In order to become the first woman mayor of Los Angeles, analysts believed that Controller Wendy Greuel needed to win a majority of female voters and pick up both her home turf in the Valley and, as the somewhat less liberal of the two candidates, win the niche of Republicans who vote in LA. But it didn't happen. Fernando Guerra, who runs the Center for the Study of Los Angeles exit poll at Loyola Marymount University, says that Greuel and Eric Garcetti split the vote among women 50-50. Greuel won in the Valley but only narrowly, 51-49, and that wasn't going to be enough to offset Garcetti's strength elsewhere in the city, Guerra says. Garcetti got 59 percent of white voters and 63 percent of Latinos, according to the exit poll, which correctly predicted Garcetti's eight-point victory margin. The only group in which Greuel did better than expected was among African American voters, where she got 71 percent, says Guerra.
It all adds up to the Kevin James endorsement of Garcetti — letting the progresive Democrat claim a patina of conservative image too — being one of the most valuable in the entire race, Guerra said. He was on KPCC's "Airtalk with Larry Mantle" at the top of the 11 o'clock hour giving his analysis with Raphael Sonenshein of the Pat Brown Institute at Cal State LA and USC's Sherry Bebitch Jeffe. All agreed that Greuel's strategy of lining up powerful endorsers such as President Bill Clinton, Sen. Barbara Boxer and the chambers of commerce in LA and the Valley did not overcome the image Garcetti pushed of Greuel being a tool of the DWP unions. The DWP as an agency is very unpopular among voters, Sonenshein pointed out. He noted that without Republican voters lining up for Garcetti, the race would have been close.
Guerra used the occasion to needle the LA Times for leading this morning's papers with a holding headline that said the race for mayor was close. The results, and Guerra's exit poll which he first talked about last night, showed that the runoff for mayor was never as close as some of the polls showed. The Times data team, meanwhile, put up early this morning a nifty map showing the precinct breakdown by Garcetti and Greuel voters. It shows a swath of green from the Eastside to the Westside for Garcetti, a cluster of magenta for Greuel in South Los Angeles reflecting her support among blacks, and a scatter spray of both colors across the Valley. It's frankly amazing that this can now be done so quickly — it omits the 80,000 or so uncounted ballots that remain, but still. A very cool info graphic and it's interactive.

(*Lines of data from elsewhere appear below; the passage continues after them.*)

#[local] Set Default Proof Using "Type".

(** ** [path/filepath] on Unix *)

(** The elements of a path, without [.] and with [..] resolved; [stack] is reversed. *)
Fixpoint clean_parts (rooted : bool) (stack parts : list string) : list string :=
  match parts with
  | [] => rev stack
  | p :: parts =>
    if String.eqb p "" || String.eqb p "." then clean_parts rooted stack parts
    else if String.eqb p ".." then
      clean_parts rooted
        (match stack with
         | top :: rest => if String.eqb top ".." then p :: stack else rest
         | [] => if rooted then [] else [p]
         end) parts
    else clean_parts rooted (p :: stack) parts
  end.

Definition path_Clean (s : string) : string :=
  let rooted := HasPrefix s "/" in
  let body := Join (clean_parts rooted [] (Split s "/")) "/" in
  if rooted then "/" +:+ body else if String.eqb body "" then "." else body.

Definition path_Join (a b : string) : string :=
  if String.eqb a "" then (if String.eqb b "" then "" else path_Clean b) else path_Clean (a +:+ "/" +:+ b).

Definition path_Dir (s : string) : string :=
  match cut_last "/" s with Some (dir, _) => path_Clean (dir +:+ "/") | None => path_Clean "" end.

Example paths :
  path_Clean "/a//b/./../c/" = "/a/c" ∧ path_Clean "../../a" = "../../a" ∧ path_Clean "/.." = "/"
  ∧ path_Clean "" = "." ∧ path_Join "/home/u" ".config/ya-router" = "/home/u/.config/ya-router"
  ∧ path_Dir "/etc/ya/config.json" = "/etc/ya" ∧ path_Dir "config.json" = "." ∧ path_Dir "/x" = "/"
  ∧ path_Join (path_Dir "config.json") "control.sock" = "control.sock".
Proof. vm_compute. repeat split. Qed.

(** ** The path of the file *)

(** An error of the system; wrapping it with [%w] keeps the two tests. *)
Record os_error := mkOsError { oe_Permission : bool; oe_text : string }.

Definition wrap_os (text : string) (e : os_error) : os_error := mkOsError (oe_Permission e) (text +:+ ": " +:+ oe_text e).

(** What the system answers for a path; [fs_Stat] of an existing path says whether it
    is a regular file. *)
Record file_system := mkFS {
  fs_MkdirAll : string → option os_error;
  fs_CreateTemp : string → option os_error;
  fs_CloseTemp : string → option os_error;
  fs_RemoveTemp : string → option os_error;
  fs_Stat : string → result (option bool) os_error;
  fs_Open : string → option os_error;
}.

(* src/src/config.go verifyConfigDirectoryWritable *)
Definition verifyConfigDirectoryWritable (fs : file_system) (dir : string) : option os_error :=
  match fs_CreateTemp fs dir with
  | Some e => Some (wrap_os "test config directory writeability" e)
  | None => match fs_CloseTemp fs dir with Some e => Some e | None => fs_RemoveTemp fs dir end
  end.

(* src/src/config.go validateConfigPathCandidate *)
Definition validateConfigPathCandidate (fs : file_system) (configPath : string) : option os_error :=
  match fs_MkdirAll fs (path_Dir configPath) with
  | Some e => Some (wrap_os "create config directory" e)
  | None =>
    match verifyConfigDirectoryWritable fs (path_Dir configPath) with
    | Some e => Some e
    | None =>
      match fs_Stat fs configPath with
      | Err e => Some (wrap_os "read config path" e)
      | Ok (Some true) => wrap_os "open config path" <$> fs_Open fs configPath
      | Ok _ => None
      end
    end
  end.

(* src/src/config.go isPermissionError *)
Definition isPermissionError (e : os_error) : bool :=
  oe_Permission e || Contains (ToLower (oe_text e)) "permission denied".

(* src/src/config.go configDirName *)
Definition configDirName : string := ".local/share/github-copilot-svcs".
Definition configDirFallbackName : string := ".config/ya-router".
Definition configFileName : string := "config.json".

Inductive path_error :=
| InvalidPathEnv (e : os_error) | InvalidDirEnv (e : os_error) | NoUser | Unusable (e : os_error)
| NeitherUsable (preferred fallback : os_error).

Definition preferredPath (home : string) : string := path_Join (path_Join home configDirName) configFileName.
Definition fallbackPath (home : string) : string := path_Join (path_Join home configDirFallbackName) configFileName.

(* src/src/config.go resolveDefaultConfigPath *)
Definition resolveDefaultConfigPath (fs : file_system) (home : string) : result string path_error :=
  match validateConfigPathCandidate fs (preferredPath home) with
  | None => Ok (preferredPath home)
  | Some preferredErr =>
    if negb (isPermissionError preferredErr) then Err (Unusable preferredErr)
    else match validateConfigPathCandidate fs (fallbackPath home) with
         | Some fallbackErr => Err (NeitherUsable preferredErr fallbackErr)
         | None => Ok (fallbackPath home)
         end
  end.

(** [configPathOverride], the two variables and the home directory of the user. *)
Record path_env := mkPathEnv {
  pe_override : string; pe_ConfigPath : string; pe_ConfigDir : string; pe_home : option string;
}.
#[local] Set Default Proof Using "Type".

(* src/src/control_runtime.go controlSocketEnv *)
Definition controlSocketEnv : string := "YA_ROUTER_CONTROL_SOCKET".
Definition controlSocketModeEnv : string := "YA_ROUTER_CONTROL_SOCKET_MODE".
Definition controlSocketGroupEnv : string := "YA_ROUTER_CONTROL_SOCKET_GROUP".
Definition controlRemoteAddressEnv : string := "YA_ROUTER_CONTROL_LISTEN_ADDRESS".
Definition controlTLSCertEnv : string := "YA_ROUTER_CONTROL_TLS_CERT".
Definition controlTLSKeyEnv : string := "YA_ROUTER_CONTROL_TLS_KEY".
Definition controlClientCAEnv : string := "YA_ROUTER_CONTROL_CLIENT_CA".
Definition controlRequireMTLSEnv : string := "YA_ROUTER_CONTROL_REQUIRE_MTLS".
Definition controlViewerTokenEnv : string := "YA_ROUTER_CONTROL_VIEWER_TOKEN".
Definition controlOperatorTokenEnv : string := "YA_ROUTER_CONTROL_OPERATOR_TOKEN".
Definition controlAdminTokenEnv : string := "YA_ROUTER_CONTROL_ADMIN_TOKEN".
Definition controlViewerSubjectsEnv : string := "YA_ROUTER_CONTROL_VIEWER_SUBJECTS".
Definition controlOperatorSubjectsEnv : string := "YA_ROUTER_CONTROL_OPERATOR_SUBJECTS".
Definition controlAdminSubjectsEnv : string := "YA_ROUTER_CONTROL_ADMIN_SUBJECTS".
Definition operationStatePathEnv : string := "YA_ROUTER_OPERATIONS_PATH".
Definition inboundAPIKeyEnv : string := "YA_ROUTER_API_KEY".

(** ** Reading values *)

(** [strconv.ParseBool]. *)
Definition ParseBool (s : string) : option bool :=
  if bool_decide (s ∈ ["1"; "t"; "T"; "true"; "TRUE"; "True"]) then Some true
  else if bool_decide (s ∈ ["0"; "f"; "F"; "false"; "FALSE"; "False"]) then Some false
  else None.

(* src/src/control_runtime.go parseOptionalBool *)
Definition parseOptionalBool (value : string) : option bool :=
  if String.eqb (TrimSpace value) "" then Some false else ParseBool (TrimSpace value).

Fixpoint octal_digits (acc : Z) (s : string) : option Z :=
  match s with
  | "" => Some acc
  | String c s => if in_range 48 55 c then octal_digits (8 * acc + (Z.of_nat (nat_of_ascii c) - 48)) s else None
  end.

(** [strconv.ParseUint] of base 8 into 32 bits. *)
Definition ParseOctal (s : string) : option Z :=
  if String.eqb s "" then None
  else octal_digits 0 s ≫= λ n, if (n <? 2 ^ 32)%Z then Some n else None.

(** A number of seconds as a duration, in the 64 bits of one. *)
(* src/src/control_runtime.go durationSeconds *)
Definition durationSeconds (value fallback : Z) : Z :=
  wrap_i64 ((if (value <=? 0)%Z then fallback else value) * Second).

(* src/src/control_runtime.go isLoopbackControlHost *)
Definition isLoopbackControlHost (host : string) : bool :=
  let host := Trim brackets (TrimSpace host) in
  if EqualFold host "localhost" then true
  else match ParseIP host with Some ip => IsLoopback ip | None => false end.

Fixpoint byte_difference (difference : N) (s t : string) : N :=
  match s, t with
  | String a s', String b t' => byte_difference (N.lor difference (N.lxor (N_of_ascii a) (N_of_ascii b))) s' t'
  | _, _ => difference
  end.

(* src/src/control_runtime.go constantTimeStringEqual *)
Definition constantTimeStringEqual (s t : string) : bool :=
  if negb (String.length s =? String.length t)%nat then false else (byte_difference 0 s t =? 0)%N.

(* src/src/control_runtime.go controlSocketNextTo *)
Definition controlSocketNextTo (configPath : string) : string := path_Join (path_Dir configPath) "control.sock".

(* src/src/control_runtime.go addSubjectRoles *)
Definition addSubjectRoles (destination : gmap string string) (role values : string) : gmap string string :=
  foldl (λ m value, if String.eqb (TrimSpace value) "" then m else <[TrimSpace value := role]> m) destination
    (Split values ",").

(** ** The listener *)

Inductive control_error :=
| NoConfigPath (e : path_error) | TokenIsDataKey | InvalidBoolean | InvalidMode | BadListener (e : listener_error)
| SubjectsRequired | OperationsDirectory | OperationsFailed | SecretsFailed | ServiceFailed (e : listener_error).

Section listener.
Context (getenv : string → string).

Definition env_trim (name : string) : string := TrimSpace (getenv name).

(** The socket: the one of the variable, none, or the default one. *)
(* src/src/control_runtime.go:219-224 configuredControlListener *)
Definition configured_socket (configPath : string) : string :=
  let socket := env_trim controlSocketEnv in
  if String.eqb socket "" then controlSocketNextTo configPath
  else if EqualFold socket "off" || EqualFold socket "disabled" then "" else socket.

(* src/src/control_runtime.go:226-235 configuredControlListener *)
Definition configured_tokens : gmap string string :=
  filter (λ x, x.2 ≠ "") (list_to_map
    [(RoleViewer, env_trim controlViewerTokenEnv); (RoleOperator, env_trim controlOperatorTokenEnv);
     (RoleAdmin, env_trim controlAdminTokenEnv)]).

(* src/src/control_runtime.go:242-245 configuredControlListener *)
Definition configured_subjects : gmap string string :=
  addSubjectRoles
    (addSubjectRoles (addSubjectRoles ∅ RoleViewer (getenv controlViewerSubjectsEnv))
       RoleOperator (getenv controlOperatorSubjectsEnv))
    RoleAdmin (getenv controlAdminSubjectsEnv).

(* src/src/control_runtime.go:247-256 configuredControlListener *)
Definition configured_mtls : option bool :=
  match parseOptionalBool (getenv controlRequireMTLSEnv) with
  | None => None
  | Some required =>
    let remoteAddress := env_trim controlRemoteAddressEnv in
    Some (if String.eqb remoteAddress "" then required
          else match SplitHostPort remoteAddress with
               | Some (host, _) => if isLoopbackControlHost host then required else true
               | None => required
               end)
  end.

(* src/src/control_runtime.go:257-264 configuredControlListener *)
Definition configured_mode : option Z :=
  let raw := env_trim controlSocketModeEnv in
  if String.eqb raw "" then Some 384%Z else ParseOctal raw.

Definition token_is_data_key : bool :=
  let dataKey := env_trim inboundAPIKeyEnv in
  negb (String.eqb dataKey "")
  && existsb (λ token, constantTimeStringEqual dataKey token) (map_to_list configured_tokens).*2.

(** The listener, the tokens of the roles and the roles of the subjects. *)
(* src/src/control_runtime.go configuredControlListener *)
Definition configuredControlListener (path : result string path_error)
    : result (ListenerConfig * gmap string string * gmap string string) control_error :=
  match path with
  | Err e => Err (NoConfigPath e)
  | Ok configPath =>
    if token_is_data_key then Err TokenIsDataKey
    else match configured_mtls, configured_mode with
    | None, _ => Err InvalidBoolean
    | Some _, None => Err InvalidMode
    | Some requireMTLS, Some mode =>
      let tokens := configured_tokens in
      let subjects := configured_subjects in
      let listener := mkListener (configured_socket configPath) mode (env_trim controlSocketGroupEnv)
        (env_trim controlRemoteAddressEnv) (env_trim controlTLSCertEnv) (env_trim controlTLSKeyEnv)
        (env_trim controlClientCAEnv)
        (negb (size tokens =? 0)%nat || negb (size subjects =? 0)%nat) requireMTLS in
      let? _ := map_err BadListener (Validate listener) in
      if requireMTLS && (size subjects =? 0)%nat then Err SubjectsRequired
      else Ok (listener, tokens, subjects)
    end
  end.

(** The read, write and idle timeouts of the listener. *)
(* src/src/control_runtime.go:279-281 configuredControlListener *)
Definition configured_timeouts (t : Timeouts) : Z * Z * Z :=
  (durationSeconds (ServerRead t) 30, durationSeconds (ServerWrite t) 300, durationSeconds (ServerIdle t) 120).

(** [mkdir] says whether the directory of the variable can be made. *)
(* src/src/control_runtime.go configuredOperationStatePath *)
Definition configuredOperationStatePath (mkdir : bool) (path : result string path_error) : result string control_error :=
  let custom := env_trim operationStatePathEnv in
  if negb (String.eqb custom "") then (if mkdir then Ok custom else Err OperationsDirectory)
  else match path with
       | Err e => Err (NoConfigPath e)
       | Ok configPath => Ok (path_Join (path_Dir configPath) "operations.json")
       end.
End listener.

(** ** Who comes in *)

(* src/src/control_runtime.go:85-90 newManagedControlRuntimeWithSecretStore *)
Definition deploymentMode (c : ListenerConfig) : string :=
  if String.eqb (lc_UnixSocket c) "" then "remote"
  else if negb (String.eqb (lc_RemoteAddress c) "") then "local+remote" else "local".

(* src/src/control_runtime.go:152-152 newManagedControlRuntimeWithSecretStore *)
Definition localIdentity : Identity := mkIdentity "local:unix-socket" RoleAdmin "unix_socket".

(** The authenticators of the remote listener. *)
(* src/src/control_runtime.go:156-164 newManagedControlRuntimeWithSecretStore *)
Definition remote_chain (c : ListenerConfig) (tokens subjects : gmap string string) : list (option authenticator) :=
  (if (size subjects =? 0)%nat then [] else [Some (CertificateAuthenticator subjects)])
  ++ (if (size tokens =? 0)%nat || lc_RequireMTLS c then [] else [Some (TokenAuthenticator (NewTokenAuthenticator tokens))]).

(** What the construction has opened. *)
Record opened := mkOpened { op_operations : bool; op_polling : bool }.

Record runtime_world := mkRuntimeWorld {
  rw_mkdir : bool; rw_operations : bool; rw_givenSecrets : bool; rw_secrets : bool; rw_socket : socket_file;
}.

Record managedControlRuntime := mkControlRuntime {
  mc_service : Service; mc_mode : string; mc_remote : option (list (option authenticator));
}.

(** Opening the operations and the secrets can fail; the store may be given.  A failure
    after the operations were opened closes them. *)
(* src/src/control_runtime.go newManagedControlRuntimeWithSecretStore *)
Definition newManagedControlRuntimeWithSecretStore (getenv : string → string) (path : result string path_error) (w : runtime_world)
    : opened * result managedControlRuntime control_error :=
  match configuredControlListener getenv path with
  | Err e => (mkOpened false false, Err e)
  | Ok (listener, tokens, subjects) =>
    match configuredOperationStatePath getenv (rw_mkdir w) path with
    | Err e => (mkOpened false false, Err e)
    | Ok _ =>
      if negb (rw_operations w) then (mkOpened false false, Err OperationsFailed)
      else if negb (rw_givenSecrets w) && negb (rw_secrets w) then (mkOpened false false, Err SecretsFailed)
      else
        let remote := if String.eqb (lc_RemoteAddress listener) "" then None else Some (remote_chain listener tokens subjects) in
        match NewService listener true (bool_decide (is_Some remote)) (rw_socket w) with
        | Err e => (mkOpened false true, Err (ServiceFailed e))
        | Ok service => (mkOpened true true, Ok (mkControlRuntime service (deploymentMode listener) remote))
        end
    end
  end.

(** ** The life of the servers *)

Inductive server_action :=
| StartControl | StartData | ShutdownData | ShutdownControl | CloseOperations | StopPolling.

(** What ends the wait. *)
Inductive ending := Signal | DataServer (failed : bool) | ControlServer (failed : bool).

Inductive serve_error :=
| ControlRuntimeRequired | StartControlFailed | DataServerFailed | ControlServerFailed
| ShutdownDataFailed | ShutdownControlFailed | CloseOperationsFailed.

Record serve_world := mkServeWorld {
  sv_start : bool; sv_ending : ending; sv_data : bool; sv_control : bool; sv_operations : bool;
}.

Definition or_else (e : option serve_error) (ok : bool) (f : serve_error) : option serve_error :=
  match e with Some e => Some e | None => if ok then None else Some f end.

(** [operations]: the runtime has an operation manager. *)
(* src/src/control_runtime.go serveManagedServers *)
Definition serveManagedServers (runtime operations : bool) (w : serve_world) : list server_action * option serve_error :=
  if negb runtime then ([], Some ControlRuntimeRequired)
  else if negb (sv_start w) then
    (StartControl :: (if operations then [CloseOperations] else []) ++ [StopPolling], Some StartControlFailed)
  else
    let result := match sv_ending w with
      | Signal => None
      | DataServer failed => if failed then Some DataServerFailed else None
      | ControlServer failed => if failed then Some ControlServerFailed else None
      end in
    let result := or_else result (sv_data w) ShutdownDataFailed in
    let result := or_else result (sv_control w) ShutdownControlFailed in
    let result := if operations then or_else result (sv_operations w) CloseOperationsFailed else result in
    ([StartControl; StartData; ShutdownData; ShutdownControl] ++ (if operations then [CloseOperations] else []) ++ [StopPolling],
     result).

(** ** Facts *)

Lemma byte_difference_0 acc s t :
  String.length s = String.length t → byte_difference acc s t = 0%N ↔ acc = 0%N ∧ s = t.
Proof.
  revert acc t; induction s as [|a s IH]; intros acc [|b t]; simpl; [naive_solver|done|done|].
  intros [= Hl]. rewrite IH by done. rewrite N.lor_eq_0_iff, N.lxor_eq_0_iff. split.
  - intros [[-> E] ->]. split; [done|]. f_equal. rewrite <-(ascii_N_embedding a), <-(ascii_N_embedding b). by f_equal.
  - by intros [-> [= -> ->]].
Qed.
(* ===== verification/ClientCli.v ===== *)
(** * The scriptable control client

    [src/src/client_cli.go], [client_mutations.go], [client_secrets.go] and
    [client_auth.go]: what a command line of [ya] asks the daemon for, where it finds the
    daemon, and the code it exits with.  The requests go through [Client] to the
    resources of the daemon; a mutation is what [Mutations.ApplyMutation] reads.

    The tables it prints are left out. *)

From S2P Require Import Prelude GoStd Config Provider Writers GoJson Mutations Security Control ConfigFiles ControlRuntime Flags Cli Client.
(** X8: a className literal without its closing quote is not prefixed:
    when the text has no double quote but the opening one, only the two
    classList passes apply. *)
Theorem unterminated_literal_kept (pre g : text) :
  ~ In ch_quote pre -> ~ In ch_quote g ->
  pipeline (pre ++ className_open ++ g)
  = fix_remove (fix_add pre) ++ className_open ++ fix_remove (fix_add g).
Proof.
  intros Hp Hg. unfold pipeline. rewrite classList_passes_opening.
  assert (Hp2 : ~ In ch_quote (fix_remove (fix_add pre)))
    by now apply fix_remove_no_quote, fix_add_no_quote.
  assert (Hg2 : ~ In ch_quote (fix_remove (fix_add g)))
    by now apply fix_remove_no_quote, fix_add_no_quote.
  change className_open with (ch_c :: tl className_open) at 1.
  cbn [app]. rewrite (fix_className_before_c _ _ Hp2). f_equal.
  rewrite fix_className_skip.
  - rewrite (fix_className_copy _ _ className_open_free).
    now rewrite (fix_className_no_quote _ Hg2).
  - destruct (Re.match_at re_className
                (ch_c :: tl className_open ++ fix_remove (fix_add g)))
      as [m|] eqn:E; [|reflexivity].
    apply match_className in E. destruct E as (g' & r' & _ & _ & E & _).
    change (ch_c :: tl className_open ++ fix_remove (fix_add g))
      with (className_open ++ fix_remove (fix_add g)) in E.
    apply app_inv_head in E. exfalso. apply Hg2. rewrite E.
    apply in_or_app. right. now left.
Qed.

Lemma unterminated_literal_kept_witness :
  let pre := cps "el." in
  let g := cps "btn classList.tw-add('x')" in
  (~ In ch_quote pre /\ ~ In ch_quote g) /\
  pipeline (pre ++ className_open ++ g)
  = cps "el." ++ className_open ++ cps "btn classList.add('x')".
Proof.
  split; [split; no_such_char|].
  apply (unterminated_literal_kept (cps "el.") (cps "btn classList.tw-add('x')"));
    no_such_char.
Defined.

(** *** Writing and printing *)

(** X9: when the target can be read but not written, the script stops
    with the permission error in the world it started in: the file keeps
    its content and the message is not printed. *)
Theorem unwritable_no_message (w : world) (f : file) :
  fs w target = Some f -> can_read f = true -> can_write f = false ->
  main w = Raised PermissionError w.
Proof.
  intros Hf Hr Hw. unfold main, bind, read_text, write_text.
  rewrite Hf, Hr. cbn [fs]. now rewrite Hf, Hw.
Qed.

Lemma unwritable_no_message_witness :
  let f := File true false (cps "x.classList.tw-add('a')") in
  let w := World (store target f (fun _ => None)) [] in
  (fs w target = Some f /\ can_read f = true /\ can_write f = false) /\
  main w = Raised PermissionError w.
Proof.
  split; [repeat split; reflexivity|].
  apply (unwritable_no_message _ (File true false (cps "x.classList.tw-add('a')")));
    reflexivity.
Defined.


Lemma pipeline_fixed (t : text) : pipeline (pipeline t) = pipeline t.
Proof.
  destruct (pipeline_counts t) as (Ha & _ & Hr & _).
  unfold pipeline at 1.
  rewrite (fix_add_absent _ Ha), (fix_remove_absent _ Hr).
  apply fix_className_idem.
Qed.

(** X11: after a run of the script that succeeded, a second run succeeds
    too, leaves every file as the first run left it and prints the
    message a second time. *)
Theorem main_twice (w w1 : world) :
  main w = Done tt w1 ->
  exists w2, main w1 = Done tt w2 /\
             (forall p, fs w2 p = fs w1 p) /\
             stdout w2 = stdout w1 ++ [message].
Proof.
  intros H.
  destruct (fs w target) as [f|] eqn:Hf;
    [|unfold main, bind, read_text in H; rewrite Hf in H; discriminate].
  destruct (can_read f) eqn:Hr;
    [|unfold main, bind, read_text in H; rewrite Hf, Hr in H; discriminate].
  destruct (can_write f) eqn:Hw.
  2:{ unfold main, bind, read_text, write_text in H. rewrite Hf, Hr in H.
      cbn [fs] in H. rewrite Hf, Hw in H. discriminate. }
  rewrite (main_run _ _ Hf Hr Hw) in H. injection H as <-.
  set (f1 := File true true (pipeline (data f))).
  assert (Hf1 : fs (World (store target f1 (fs w)) (stdout w ++ [message])) target
                = Some f1).
  { cbn [fs]. unfold store. now rewrite String.eqb_refl. }
  eexists. split; [apply (main_run _ f1 Hf1); reflexivity|].
  split; [|reflexivity].
  intros p. cbn [fs data f1]. unfold store.
  destruct (String.eqb p target); [|reflexivity].
  now rewrite pipeline_fixed.
Qed.

Lemma main_twice_witness :
  let f := File true true (cps "el.className = " ++ quoted (cps "a tw-b")) in
  let w := World (store target f (fun _ => None)) [] in
  let w1 := World (store target (File true true (pipeline (data f))) (fs w))
                  (stdout w ++ [message]) in
  main w = Done tt w1 /\
  exists w2, main w1 = Done tt w2 /\
             (forall p, fs w2 p = fs w1 p) /\
             stdout w2 = stdout w1 ++ [message].
Proof.
  intros f w w1.
  assert (H : main w = Done tt w1) by reflexivity.
  split; [exact H|]. exact (main_twice w w1 H).
Defined.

Greuel came out for the media shortly after 10 a.m. at her Van Nuys field office. She was very cordial toward Garcetti, her former seatmate on the City Council horseshoe, and offered him any help he wants as mayor. "I’ve known Eric Garcetti for over a decade, since our days in the City Council together. But after going toe to toe with him as political opponents for two years now, in roughly five thousand debates … you really get to know a person. And the one thing I know about Eric Garcetti, is that he cares deeply about Los Angeles, and that he will work tirelessly to be the strong and innovative leader we need at this critical moment in our history."
Greuel got emotional several times talking about son and husband, and the volunteers who worked on her multi-year campaign to become mayor. When asked her immediate plans, she exclaimed, "I'm going to Disneyland." It's apparently a promise to her son Thomas.
Greuel expressed some frustration that money and union influence became the defining media issues of the campaign, and that more voters didn't care that she could have been the first woman mayor of LA. She took credit for pushing against "the glass ceiling" and vowed that someday there will be a woman in the third floor office at City Hall.